Start of Exercise data

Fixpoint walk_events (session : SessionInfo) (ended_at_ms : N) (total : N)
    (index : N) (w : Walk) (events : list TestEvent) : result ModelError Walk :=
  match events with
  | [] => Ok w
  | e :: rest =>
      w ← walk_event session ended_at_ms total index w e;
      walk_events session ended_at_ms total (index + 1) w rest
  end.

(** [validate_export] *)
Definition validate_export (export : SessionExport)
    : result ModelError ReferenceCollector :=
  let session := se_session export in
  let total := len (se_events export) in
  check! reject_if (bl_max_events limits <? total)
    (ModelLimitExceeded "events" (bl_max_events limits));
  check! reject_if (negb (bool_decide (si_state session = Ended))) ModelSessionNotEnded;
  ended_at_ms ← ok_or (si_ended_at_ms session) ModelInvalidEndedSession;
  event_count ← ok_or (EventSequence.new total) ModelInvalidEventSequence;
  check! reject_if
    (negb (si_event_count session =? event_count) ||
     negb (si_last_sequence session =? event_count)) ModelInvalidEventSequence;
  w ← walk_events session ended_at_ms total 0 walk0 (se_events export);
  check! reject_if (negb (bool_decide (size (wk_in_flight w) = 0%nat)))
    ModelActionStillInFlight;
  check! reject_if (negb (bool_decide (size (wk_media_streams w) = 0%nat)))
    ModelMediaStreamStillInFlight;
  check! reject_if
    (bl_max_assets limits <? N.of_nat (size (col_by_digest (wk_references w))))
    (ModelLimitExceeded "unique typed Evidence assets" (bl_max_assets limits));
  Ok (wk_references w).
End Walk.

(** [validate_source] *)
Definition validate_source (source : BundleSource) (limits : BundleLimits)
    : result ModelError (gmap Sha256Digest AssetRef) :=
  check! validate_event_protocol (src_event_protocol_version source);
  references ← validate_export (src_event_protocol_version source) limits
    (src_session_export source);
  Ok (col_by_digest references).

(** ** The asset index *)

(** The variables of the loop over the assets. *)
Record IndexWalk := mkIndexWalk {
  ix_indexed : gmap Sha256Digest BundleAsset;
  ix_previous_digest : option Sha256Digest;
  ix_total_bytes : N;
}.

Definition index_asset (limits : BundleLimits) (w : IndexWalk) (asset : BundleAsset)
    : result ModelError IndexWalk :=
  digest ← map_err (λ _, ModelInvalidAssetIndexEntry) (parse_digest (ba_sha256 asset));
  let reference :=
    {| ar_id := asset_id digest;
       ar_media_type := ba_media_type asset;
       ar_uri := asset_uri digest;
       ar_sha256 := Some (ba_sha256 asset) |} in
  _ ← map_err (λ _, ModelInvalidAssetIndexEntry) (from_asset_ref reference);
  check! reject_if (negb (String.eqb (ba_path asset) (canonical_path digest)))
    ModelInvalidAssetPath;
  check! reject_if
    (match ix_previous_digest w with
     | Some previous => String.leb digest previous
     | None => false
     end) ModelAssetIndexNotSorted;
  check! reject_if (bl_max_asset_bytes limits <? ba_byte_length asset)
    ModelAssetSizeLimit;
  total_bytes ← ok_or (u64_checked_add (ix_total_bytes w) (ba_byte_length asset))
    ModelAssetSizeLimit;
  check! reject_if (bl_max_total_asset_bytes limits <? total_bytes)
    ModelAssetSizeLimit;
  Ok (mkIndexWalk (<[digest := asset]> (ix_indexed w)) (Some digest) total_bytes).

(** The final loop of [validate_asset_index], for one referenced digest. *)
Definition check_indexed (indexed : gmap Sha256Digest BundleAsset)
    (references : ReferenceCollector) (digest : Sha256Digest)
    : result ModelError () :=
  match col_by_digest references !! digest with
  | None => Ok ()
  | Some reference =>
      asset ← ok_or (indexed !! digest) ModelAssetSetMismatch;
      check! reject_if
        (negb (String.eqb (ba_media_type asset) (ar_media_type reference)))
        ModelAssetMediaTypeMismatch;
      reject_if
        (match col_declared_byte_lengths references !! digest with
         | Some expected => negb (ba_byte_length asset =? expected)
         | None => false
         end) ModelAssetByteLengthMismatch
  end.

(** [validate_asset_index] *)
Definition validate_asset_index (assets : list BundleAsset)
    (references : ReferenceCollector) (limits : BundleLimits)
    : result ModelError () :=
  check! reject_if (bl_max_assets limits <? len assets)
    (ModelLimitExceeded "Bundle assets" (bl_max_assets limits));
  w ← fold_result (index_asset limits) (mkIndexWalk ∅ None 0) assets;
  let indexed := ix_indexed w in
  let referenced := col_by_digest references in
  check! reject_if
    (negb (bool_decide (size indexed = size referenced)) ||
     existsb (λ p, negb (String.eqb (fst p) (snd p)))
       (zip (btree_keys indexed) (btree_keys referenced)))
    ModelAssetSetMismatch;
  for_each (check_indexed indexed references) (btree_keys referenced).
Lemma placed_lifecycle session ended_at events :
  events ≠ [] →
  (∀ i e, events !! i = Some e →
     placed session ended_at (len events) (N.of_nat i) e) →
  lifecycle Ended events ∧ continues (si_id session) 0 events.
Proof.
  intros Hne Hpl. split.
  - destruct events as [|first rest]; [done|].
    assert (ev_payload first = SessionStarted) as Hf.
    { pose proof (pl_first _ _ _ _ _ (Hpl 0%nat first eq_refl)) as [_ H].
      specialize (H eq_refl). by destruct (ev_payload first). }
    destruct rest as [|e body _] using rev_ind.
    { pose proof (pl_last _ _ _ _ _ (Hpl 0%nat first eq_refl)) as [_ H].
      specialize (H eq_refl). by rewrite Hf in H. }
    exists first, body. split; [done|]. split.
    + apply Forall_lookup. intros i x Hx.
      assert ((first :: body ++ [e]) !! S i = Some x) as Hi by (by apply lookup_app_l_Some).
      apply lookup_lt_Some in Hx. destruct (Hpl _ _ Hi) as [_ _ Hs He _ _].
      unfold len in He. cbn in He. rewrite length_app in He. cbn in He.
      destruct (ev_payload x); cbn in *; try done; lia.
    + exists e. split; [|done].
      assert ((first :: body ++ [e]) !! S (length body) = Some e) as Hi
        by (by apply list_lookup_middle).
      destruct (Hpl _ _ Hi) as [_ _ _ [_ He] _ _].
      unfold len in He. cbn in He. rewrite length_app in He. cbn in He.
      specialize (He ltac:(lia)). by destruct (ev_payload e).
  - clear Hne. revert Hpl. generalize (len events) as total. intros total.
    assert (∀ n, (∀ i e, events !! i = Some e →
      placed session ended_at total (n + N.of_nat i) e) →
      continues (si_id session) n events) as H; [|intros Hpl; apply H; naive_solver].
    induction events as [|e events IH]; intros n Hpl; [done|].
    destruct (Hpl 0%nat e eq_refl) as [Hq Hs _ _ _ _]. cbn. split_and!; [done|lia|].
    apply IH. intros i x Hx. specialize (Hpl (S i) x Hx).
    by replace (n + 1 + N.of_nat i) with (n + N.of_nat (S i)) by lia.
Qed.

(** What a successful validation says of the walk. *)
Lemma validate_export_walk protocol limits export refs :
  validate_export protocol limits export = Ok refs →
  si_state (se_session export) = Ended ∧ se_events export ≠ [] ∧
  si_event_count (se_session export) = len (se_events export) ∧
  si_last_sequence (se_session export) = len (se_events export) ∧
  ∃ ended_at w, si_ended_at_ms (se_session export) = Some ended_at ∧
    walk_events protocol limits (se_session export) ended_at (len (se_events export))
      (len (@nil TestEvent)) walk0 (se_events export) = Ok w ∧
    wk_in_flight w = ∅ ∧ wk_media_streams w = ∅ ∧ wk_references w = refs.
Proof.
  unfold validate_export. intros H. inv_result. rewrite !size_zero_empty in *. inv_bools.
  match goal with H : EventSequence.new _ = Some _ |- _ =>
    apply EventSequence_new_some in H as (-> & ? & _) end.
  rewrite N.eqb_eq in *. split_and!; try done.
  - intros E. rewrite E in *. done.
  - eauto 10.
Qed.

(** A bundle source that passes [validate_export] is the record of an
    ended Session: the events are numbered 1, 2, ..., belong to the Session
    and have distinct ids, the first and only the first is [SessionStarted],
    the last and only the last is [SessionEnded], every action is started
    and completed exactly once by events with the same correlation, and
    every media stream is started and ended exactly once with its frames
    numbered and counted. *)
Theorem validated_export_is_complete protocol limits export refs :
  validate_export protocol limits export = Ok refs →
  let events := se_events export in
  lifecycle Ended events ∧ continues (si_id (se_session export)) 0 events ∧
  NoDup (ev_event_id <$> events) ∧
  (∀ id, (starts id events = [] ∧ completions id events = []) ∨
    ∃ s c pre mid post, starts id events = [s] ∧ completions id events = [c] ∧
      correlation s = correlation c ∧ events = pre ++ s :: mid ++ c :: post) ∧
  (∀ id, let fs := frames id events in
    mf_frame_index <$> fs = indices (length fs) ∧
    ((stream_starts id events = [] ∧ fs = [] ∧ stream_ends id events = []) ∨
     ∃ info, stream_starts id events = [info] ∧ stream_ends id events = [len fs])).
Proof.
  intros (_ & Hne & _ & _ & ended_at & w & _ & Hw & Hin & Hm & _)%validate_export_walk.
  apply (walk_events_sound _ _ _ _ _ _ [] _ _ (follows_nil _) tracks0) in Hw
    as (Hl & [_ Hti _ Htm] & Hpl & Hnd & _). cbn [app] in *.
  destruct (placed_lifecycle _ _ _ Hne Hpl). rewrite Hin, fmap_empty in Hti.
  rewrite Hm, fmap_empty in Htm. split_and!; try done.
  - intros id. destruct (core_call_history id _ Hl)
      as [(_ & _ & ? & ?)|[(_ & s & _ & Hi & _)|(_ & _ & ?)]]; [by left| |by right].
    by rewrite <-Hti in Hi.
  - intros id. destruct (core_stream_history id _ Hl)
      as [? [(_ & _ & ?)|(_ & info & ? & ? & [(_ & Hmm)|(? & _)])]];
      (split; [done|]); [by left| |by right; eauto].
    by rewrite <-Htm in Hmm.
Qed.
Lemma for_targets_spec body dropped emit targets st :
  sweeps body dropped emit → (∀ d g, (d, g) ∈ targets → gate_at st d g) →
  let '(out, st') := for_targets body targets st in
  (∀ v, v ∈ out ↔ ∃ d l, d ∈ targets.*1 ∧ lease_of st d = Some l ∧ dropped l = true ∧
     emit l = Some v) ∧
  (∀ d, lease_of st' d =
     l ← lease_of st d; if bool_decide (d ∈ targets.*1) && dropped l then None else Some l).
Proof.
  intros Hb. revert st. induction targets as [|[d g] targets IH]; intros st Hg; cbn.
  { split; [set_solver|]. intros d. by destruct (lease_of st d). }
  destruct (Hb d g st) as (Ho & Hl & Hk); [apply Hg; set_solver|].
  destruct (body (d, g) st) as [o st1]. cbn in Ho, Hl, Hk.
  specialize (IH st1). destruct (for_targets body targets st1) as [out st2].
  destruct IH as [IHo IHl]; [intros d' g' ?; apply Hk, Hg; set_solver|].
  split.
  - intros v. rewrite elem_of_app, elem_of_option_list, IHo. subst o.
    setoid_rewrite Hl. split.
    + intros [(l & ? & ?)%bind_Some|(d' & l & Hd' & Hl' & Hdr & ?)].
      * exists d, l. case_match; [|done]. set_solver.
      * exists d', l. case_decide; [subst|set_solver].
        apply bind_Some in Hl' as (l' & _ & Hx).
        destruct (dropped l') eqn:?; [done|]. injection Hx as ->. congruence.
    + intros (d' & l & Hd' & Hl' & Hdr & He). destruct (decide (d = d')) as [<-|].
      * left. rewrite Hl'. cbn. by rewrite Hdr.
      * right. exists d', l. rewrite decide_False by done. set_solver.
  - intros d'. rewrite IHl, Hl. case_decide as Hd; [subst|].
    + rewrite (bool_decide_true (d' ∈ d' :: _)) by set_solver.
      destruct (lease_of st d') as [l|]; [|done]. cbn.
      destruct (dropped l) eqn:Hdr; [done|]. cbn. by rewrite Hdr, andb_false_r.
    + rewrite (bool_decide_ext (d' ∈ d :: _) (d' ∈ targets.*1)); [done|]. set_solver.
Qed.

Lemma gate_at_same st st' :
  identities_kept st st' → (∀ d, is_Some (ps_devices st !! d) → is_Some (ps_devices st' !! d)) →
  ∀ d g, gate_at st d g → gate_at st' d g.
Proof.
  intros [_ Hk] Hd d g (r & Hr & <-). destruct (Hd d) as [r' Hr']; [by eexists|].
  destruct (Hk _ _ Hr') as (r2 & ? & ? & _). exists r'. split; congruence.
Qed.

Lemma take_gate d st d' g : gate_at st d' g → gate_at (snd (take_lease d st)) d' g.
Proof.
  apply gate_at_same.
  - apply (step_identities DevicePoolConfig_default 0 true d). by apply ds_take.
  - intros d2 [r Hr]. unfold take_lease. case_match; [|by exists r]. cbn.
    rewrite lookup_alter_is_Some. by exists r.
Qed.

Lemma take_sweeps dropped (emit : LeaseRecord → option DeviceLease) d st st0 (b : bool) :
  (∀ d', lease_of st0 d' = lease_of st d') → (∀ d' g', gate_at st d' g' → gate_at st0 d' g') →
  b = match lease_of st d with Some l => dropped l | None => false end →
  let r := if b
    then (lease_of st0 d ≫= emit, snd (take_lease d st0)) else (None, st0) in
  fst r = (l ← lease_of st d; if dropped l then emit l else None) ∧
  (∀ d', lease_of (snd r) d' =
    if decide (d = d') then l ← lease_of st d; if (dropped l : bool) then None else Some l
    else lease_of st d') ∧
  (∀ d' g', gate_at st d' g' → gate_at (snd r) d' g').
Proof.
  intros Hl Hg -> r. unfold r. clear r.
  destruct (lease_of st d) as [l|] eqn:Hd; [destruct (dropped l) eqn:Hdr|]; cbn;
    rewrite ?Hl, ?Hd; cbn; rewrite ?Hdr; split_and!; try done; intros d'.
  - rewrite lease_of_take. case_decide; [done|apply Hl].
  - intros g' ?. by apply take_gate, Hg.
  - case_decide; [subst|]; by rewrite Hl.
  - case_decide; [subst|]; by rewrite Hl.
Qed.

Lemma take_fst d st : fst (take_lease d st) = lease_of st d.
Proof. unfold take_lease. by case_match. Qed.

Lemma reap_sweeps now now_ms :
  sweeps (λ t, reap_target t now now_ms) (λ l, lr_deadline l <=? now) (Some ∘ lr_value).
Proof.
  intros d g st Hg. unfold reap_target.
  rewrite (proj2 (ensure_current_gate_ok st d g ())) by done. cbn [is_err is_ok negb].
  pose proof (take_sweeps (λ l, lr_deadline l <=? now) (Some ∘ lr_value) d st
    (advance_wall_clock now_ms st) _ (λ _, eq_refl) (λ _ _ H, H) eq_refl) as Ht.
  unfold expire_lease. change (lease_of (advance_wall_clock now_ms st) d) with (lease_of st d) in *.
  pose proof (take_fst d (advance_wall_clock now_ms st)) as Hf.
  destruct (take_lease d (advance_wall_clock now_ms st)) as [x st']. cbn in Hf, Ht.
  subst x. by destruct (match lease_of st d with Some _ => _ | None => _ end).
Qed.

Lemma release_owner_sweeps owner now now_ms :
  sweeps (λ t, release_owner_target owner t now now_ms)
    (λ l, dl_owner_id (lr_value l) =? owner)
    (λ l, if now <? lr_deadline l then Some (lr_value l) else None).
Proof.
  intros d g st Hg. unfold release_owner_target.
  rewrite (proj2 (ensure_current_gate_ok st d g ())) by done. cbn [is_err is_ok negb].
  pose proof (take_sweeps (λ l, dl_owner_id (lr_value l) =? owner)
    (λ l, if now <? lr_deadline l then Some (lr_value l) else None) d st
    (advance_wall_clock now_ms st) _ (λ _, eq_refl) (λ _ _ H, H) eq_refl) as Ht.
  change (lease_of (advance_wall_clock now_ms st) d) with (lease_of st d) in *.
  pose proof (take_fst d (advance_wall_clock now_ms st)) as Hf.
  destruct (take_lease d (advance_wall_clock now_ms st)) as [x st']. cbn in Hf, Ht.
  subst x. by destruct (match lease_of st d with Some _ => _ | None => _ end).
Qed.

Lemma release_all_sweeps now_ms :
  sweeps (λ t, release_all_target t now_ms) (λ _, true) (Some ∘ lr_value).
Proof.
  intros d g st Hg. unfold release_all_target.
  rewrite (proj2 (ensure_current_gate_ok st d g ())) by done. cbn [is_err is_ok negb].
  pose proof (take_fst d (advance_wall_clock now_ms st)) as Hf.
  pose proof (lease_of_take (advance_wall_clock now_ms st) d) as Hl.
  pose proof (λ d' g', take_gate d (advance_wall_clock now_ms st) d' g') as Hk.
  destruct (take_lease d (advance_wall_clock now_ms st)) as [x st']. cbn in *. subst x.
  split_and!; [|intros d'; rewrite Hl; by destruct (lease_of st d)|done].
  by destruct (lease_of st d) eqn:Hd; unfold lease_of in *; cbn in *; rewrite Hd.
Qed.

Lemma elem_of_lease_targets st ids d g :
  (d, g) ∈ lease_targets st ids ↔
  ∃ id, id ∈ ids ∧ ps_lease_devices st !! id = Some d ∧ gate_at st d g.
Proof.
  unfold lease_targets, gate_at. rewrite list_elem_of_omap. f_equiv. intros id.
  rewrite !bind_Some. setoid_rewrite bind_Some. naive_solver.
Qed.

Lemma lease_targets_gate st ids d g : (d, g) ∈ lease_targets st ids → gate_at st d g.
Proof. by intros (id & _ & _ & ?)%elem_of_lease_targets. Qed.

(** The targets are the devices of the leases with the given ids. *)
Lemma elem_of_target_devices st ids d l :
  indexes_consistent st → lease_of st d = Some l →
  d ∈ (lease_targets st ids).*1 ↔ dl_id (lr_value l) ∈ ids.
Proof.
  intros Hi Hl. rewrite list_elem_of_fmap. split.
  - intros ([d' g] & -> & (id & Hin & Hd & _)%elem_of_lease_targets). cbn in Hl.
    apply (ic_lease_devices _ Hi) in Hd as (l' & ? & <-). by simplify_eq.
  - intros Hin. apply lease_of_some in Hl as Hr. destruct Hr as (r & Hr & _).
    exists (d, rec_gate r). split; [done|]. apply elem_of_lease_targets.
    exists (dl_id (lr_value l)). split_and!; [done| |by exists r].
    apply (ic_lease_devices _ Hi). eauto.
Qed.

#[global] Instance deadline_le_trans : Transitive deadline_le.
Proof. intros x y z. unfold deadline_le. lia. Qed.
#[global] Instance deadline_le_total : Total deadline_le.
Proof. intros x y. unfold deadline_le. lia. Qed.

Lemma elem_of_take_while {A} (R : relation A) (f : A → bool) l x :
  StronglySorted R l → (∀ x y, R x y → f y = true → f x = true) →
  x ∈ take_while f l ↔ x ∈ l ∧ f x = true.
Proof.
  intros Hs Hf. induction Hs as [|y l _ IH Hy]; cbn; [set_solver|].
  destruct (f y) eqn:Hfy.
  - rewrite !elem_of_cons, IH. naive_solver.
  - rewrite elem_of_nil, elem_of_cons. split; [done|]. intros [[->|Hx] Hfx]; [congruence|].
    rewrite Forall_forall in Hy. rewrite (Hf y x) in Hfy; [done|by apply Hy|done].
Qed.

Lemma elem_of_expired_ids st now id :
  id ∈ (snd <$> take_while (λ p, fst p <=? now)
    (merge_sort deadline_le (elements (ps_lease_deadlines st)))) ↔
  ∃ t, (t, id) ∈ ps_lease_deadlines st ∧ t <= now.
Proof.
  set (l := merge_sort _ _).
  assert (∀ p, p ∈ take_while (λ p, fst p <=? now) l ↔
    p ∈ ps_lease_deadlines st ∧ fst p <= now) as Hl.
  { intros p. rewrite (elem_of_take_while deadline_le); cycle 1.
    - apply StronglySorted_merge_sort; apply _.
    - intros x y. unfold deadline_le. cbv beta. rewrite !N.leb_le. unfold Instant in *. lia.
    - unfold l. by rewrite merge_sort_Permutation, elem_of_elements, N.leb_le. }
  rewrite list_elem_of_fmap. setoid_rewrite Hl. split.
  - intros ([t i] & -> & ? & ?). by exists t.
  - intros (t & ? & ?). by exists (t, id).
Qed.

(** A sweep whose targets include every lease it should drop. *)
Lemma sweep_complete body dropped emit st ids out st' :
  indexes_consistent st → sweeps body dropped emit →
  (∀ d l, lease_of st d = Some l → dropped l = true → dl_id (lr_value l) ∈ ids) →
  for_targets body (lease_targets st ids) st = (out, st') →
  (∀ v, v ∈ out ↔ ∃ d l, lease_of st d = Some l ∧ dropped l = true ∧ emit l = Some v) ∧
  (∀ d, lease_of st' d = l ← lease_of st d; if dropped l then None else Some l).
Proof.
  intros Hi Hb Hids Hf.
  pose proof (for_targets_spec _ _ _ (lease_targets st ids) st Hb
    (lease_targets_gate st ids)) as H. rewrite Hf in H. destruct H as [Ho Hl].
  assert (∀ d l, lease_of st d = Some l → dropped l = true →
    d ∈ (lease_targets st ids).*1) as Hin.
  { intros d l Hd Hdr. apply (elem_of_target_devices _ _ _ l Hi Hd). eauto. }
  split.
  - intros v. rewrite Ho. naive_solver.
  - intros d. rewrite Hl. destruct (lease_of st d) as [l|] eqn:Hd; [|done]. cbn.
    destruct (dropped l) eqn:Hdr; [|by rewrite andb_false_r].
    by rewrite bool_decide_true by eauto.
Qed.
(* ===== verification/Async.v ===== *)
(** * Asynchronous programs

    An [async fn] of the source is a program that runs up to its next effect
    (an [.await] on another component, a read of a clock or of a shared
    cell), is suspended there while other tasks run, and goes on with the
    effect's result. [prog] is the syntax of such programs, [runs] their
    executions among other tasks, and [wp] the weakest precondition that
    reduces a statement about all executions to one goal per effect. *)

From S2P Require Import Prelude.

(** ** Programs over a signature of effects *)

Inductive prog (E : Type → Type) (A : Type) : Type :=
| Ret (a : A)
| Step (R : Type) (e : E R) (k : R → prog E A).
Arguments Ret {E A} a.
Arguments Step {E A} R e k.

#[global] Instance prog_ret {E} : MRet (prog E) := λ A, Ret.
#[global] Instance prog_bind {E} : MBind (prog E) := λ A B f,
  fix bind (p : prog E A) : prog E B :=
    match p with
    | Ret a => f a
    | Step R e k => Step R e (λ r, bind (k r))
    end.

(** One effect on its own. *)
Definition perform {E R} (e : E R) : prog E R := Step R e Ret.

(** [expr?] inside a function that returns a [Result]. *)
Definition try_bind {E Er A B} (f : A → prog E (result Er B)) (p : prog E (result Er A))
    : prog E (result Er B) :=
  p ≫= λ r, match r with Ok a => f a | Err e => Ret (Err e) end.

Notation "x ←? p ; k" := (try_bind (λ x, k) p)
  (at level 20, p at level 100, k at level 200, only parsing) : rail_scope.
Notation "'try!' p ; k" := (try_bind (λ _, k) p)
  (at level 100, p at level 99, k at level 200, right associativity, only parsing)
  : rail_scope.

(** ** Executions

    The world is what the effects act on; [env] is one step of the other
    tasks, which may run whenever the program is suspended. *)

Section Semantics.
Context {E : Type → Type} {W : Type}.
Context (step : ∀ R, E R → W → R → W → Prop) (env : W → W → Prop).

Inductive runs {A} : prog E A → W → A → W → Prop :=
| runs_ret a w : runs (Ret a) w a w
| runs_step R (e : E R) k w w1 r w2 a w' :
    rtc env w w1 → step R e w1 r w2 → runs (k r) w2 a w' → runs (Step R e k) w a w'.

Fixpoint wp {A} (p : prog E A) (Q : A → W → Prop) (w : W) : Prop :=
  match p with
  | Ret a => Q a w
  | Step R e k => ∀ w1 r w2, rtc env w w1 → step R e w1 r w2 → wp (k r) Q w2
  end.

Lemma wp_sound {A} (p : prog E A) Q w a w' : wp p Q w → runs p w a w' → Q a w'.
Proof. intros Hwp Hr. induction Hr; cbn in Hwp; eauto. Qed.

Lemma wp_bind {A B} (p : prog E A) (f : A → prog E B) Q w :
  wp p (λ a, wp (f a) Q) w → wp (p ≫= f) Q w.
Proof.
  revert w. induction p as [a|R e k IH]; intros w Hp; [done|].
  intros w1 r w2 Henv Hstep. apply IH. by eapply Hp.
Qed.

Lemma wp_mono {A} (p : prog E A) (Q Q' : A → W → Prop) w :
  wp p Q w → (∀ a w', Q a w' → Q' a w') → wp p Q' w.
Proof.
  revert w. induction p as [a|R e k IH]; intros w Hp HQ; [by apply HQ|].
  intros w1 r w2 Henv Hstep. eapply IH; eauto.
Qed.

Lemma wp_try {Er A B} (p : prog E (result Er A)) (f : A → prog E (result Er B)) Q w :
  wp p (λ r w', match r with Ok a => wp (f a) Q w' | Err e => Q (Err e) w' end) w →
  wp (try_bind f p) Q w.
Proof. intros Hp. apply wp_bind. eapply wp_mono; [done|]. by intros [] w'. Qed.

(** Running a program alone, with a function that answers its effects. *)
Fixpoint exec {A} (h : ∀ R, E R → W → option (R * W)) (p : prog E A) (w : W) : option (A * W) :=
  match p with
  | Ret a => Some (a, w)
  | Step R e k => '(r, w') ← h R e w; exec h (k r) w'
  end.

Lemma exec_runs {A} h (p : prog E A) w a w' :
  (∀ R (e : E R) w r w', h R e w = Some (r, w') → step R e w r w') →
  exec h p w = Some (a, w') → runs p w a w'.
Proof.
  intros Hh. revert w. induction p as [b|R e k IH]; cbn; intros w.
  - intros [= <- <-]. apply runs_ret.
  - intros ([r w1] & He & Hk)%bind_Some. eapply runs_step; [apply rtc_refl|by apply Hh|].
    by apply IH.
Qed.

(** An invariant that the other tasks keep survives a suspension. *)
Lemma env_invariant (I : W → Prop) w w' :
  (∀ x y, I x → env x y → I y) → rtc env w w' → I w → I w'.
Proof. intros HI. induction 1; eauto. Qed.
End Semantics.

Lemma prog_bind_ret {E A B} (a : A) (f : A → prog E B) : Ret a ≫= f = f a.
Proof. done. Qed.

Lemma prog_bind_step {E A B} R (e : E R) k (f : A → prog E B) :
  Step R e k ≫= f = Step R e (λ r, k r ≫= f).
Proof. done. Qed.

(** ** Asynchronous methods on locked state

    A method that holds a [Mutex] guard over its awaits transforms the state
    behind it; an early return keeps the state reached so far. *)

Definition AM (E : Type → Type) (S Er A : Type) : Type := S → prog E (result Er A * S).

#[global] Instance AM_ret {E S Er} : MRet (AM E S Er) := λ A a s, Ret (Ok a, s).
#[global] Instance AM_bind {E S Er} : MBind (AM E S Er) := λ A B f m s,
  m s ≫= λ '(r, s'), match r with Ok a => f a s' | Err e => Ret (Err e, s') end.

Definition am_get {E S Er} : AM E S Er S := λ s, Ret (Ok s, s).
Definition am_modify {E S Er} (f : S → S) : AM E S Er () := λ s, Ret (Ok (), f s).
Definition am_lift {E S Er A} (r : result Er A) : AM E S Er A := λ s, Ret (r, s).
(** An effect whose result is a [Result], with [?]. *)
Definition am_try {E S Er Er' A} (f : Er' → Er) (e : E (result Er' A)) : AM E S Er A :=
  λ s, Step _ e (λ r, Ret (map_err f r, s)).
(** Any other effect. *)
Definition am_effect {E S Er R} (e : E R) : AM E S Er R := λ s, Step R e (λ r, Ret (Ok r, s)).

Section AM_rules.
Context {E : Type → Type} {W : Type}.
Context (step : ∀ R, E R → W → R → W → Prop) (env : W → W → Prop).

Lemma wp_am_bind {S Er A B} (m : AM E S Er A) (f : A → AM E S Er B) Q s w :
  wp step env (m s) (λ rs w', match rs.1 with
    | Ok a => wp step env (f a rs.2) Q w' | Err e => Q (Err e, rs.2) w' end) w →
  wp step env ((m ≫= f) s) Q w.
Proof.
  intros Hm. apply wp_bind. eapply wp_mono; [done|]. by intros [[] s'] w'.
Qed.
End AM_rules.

End of Exercise data

--- Exercise description ---
In the data above, start at the line that has "Lemma placed_lifecycle session", stop after the line that has "destruct rest as", and print every line in between exactly as it stands.

--- Your response ---
Lemma placed_lifecycle session ended_at events :
  events ≠ [] →
  (∀ i e, events !! i = Some e →
     placed session ended_at (len events) (N.of_nat i) e) →
  lifecycle Ended events ∧ continues (si_id session) 0 events.
Proof.
  intros Hne Hpl. split.
  - destruct events as [|first rest]; [done|].
    assert (ev_payload first = SessionStarted) as Hf.
    { pose proof (pl_first _ _ _ _ _ (Hpl 0%nat first eq_refl)) as [_ H].
      specialize (H eq_refl). by destruct (ev_payload first). }
    destruct rest as [|e body _] using rev_ind.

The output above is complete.